┌──
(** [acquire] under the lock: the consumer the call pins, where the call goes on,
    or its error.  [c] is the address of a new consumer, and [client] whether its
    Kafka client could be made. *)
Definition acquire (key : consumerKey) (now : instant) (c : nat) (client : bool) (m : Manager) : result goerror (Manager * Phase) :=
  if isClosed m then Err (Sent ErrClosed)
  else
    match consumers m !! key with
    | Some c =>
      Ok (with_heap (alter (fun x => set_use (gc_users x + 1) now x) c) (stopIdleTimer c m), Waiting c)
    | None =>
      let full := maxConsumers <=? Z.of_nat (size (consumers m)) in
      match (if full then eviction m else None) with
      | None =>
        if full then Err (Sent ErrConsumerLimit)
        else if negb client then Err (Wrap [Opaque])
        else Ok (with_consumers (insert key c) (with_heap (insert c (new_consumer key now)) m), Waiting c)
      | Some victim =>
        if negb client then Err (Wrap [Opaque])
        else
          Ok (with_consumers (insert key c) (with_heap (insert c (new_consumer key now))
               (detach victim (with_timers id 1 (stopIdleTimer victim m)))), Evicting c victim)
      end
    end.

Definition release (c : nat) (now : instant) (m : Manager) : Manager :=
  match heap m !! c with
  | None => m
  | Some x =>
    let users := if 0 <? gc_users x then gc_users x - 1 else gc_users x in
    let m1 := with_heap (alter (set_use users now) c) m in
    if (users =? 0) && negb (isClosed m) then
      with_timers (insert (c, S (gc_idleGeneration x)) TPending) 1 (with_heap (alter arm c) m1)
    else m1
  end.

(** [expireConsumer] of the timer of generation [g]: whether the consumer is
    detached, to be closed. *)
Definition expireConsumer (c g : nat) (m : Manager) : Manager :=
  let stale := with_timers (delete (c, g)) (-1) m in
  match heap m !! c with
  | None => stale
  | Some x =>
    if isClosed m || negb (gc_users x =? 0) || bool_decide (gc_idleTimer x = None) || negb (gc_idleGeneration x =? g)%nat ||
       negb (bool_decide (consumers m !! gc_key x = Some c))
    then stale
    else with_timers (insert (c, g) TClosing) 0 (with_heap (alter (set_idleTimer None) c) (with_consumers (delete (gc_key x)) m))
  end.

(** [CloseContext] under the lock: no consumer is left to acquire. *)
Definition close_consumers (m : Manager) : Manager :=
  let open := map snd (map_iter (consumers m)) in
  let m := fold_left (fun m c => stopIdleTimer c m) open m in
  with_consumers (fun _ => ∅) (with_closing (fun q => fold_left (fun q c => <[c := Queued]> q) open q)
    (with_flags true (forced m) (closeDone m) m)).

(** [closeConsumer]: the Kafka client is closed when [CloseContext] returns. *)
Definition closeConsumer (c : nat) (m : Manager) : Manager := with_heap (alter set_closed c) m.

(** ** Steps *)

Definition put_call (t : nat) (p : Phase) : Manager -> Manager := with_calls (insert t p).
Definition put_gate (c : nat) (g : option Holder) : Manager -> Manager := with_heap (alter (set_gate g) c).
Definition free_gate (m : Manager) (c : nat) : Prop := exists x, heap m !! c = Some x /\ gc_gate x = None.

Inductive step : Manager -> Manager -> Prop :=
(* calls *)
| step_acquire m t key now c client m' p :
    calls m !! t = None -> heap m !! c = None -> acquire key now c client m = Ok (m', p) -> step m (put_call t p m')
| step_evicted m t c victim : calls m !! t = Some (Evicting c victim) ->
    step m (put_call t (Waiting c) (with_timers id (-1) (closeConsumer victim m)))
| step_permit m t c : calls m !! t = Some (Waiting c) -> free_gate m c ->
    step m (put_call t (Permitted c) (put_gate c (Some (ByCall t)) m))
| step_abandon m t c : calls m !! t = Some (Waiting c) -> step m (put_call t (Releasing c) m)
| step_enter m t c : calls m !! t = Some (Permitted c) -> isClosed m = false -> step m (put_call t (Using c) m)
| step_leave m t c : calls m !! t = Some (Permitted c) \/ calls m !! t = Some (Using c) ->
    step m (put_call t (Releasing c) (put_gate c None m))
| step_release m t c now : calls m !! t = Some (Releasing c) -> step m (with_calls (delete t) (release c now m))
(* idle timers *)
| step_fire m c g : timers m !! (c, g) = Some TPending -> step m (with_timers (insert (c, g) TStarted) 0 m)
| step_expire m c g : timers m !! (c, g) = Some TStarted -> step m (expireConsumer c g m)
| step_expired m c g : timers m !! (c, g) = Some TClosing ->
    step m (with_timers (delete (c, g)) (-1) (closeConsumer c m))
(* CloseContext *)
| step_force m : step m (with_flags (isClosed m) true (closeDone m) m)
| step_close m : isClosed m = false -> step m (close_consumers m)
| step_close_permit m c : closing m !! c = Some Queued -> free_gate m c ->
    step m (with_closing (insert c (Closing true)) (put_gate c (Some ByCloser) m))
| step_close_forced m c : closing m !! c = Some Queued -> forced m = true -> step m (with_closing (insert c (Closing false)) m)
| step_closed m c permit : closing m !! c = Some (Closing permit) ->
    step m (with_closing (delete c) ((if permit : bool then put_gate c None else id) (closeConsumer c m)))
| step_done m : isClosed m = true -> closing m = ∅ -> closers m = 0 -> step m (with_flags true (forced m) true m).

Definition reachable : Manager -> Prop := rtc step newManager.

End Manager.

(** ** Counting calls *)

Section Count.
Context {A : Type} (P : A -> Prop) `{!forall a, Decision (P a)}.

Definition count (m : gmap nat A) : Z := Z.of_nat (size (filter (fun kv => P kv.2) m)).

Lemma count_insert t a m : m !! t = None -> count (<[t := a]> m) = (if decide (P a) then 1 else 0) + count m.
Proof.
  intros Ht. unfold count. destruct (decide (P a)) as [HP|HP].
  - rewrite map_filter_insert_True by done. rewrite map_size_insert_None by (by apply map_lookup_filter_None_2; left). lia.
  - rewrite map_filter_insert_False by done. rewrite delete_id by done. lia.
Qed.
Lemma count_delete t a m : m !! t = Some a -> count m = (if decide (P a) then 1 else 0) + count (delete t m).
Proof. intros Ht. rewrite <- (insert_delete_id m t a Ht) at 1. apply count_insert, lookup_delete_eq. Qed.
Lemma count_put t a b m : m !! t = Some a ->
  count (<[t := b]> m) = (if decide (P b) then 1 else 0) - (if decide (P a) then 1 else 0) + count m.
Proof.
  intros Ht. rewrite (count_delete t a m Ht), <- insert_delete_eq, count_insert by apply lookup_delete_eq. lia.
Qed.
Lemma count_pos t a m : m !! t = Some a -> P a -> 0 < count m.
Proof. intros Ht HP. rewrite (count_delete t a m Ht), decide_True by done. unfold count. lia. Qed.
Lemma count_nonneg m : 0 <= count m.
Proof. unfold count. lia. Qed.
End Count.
└──
• What needs to be done:
Repeat the entries above verbatim, but only from the line that has "(Releasing c) m)" down to the line that has "step m (put_call t (Releasing c) (put_gate", inclusive.

• Written answer:
| step_abandon m t c : calls m !! t = Some (Waiting c) -> step m (put_call t (Releasing c) m)
| step_enter m t c : calls m !! t = Some (Permitted c) -> isClosed m = false -> step m (put_call t (Using c) m)
| step_leave m t c : calls m !! t = Some (Permitted c) \/ calls m !! t = Some (Using c) ->
    step m (put_call t (Releasing c) (put_gate c None m))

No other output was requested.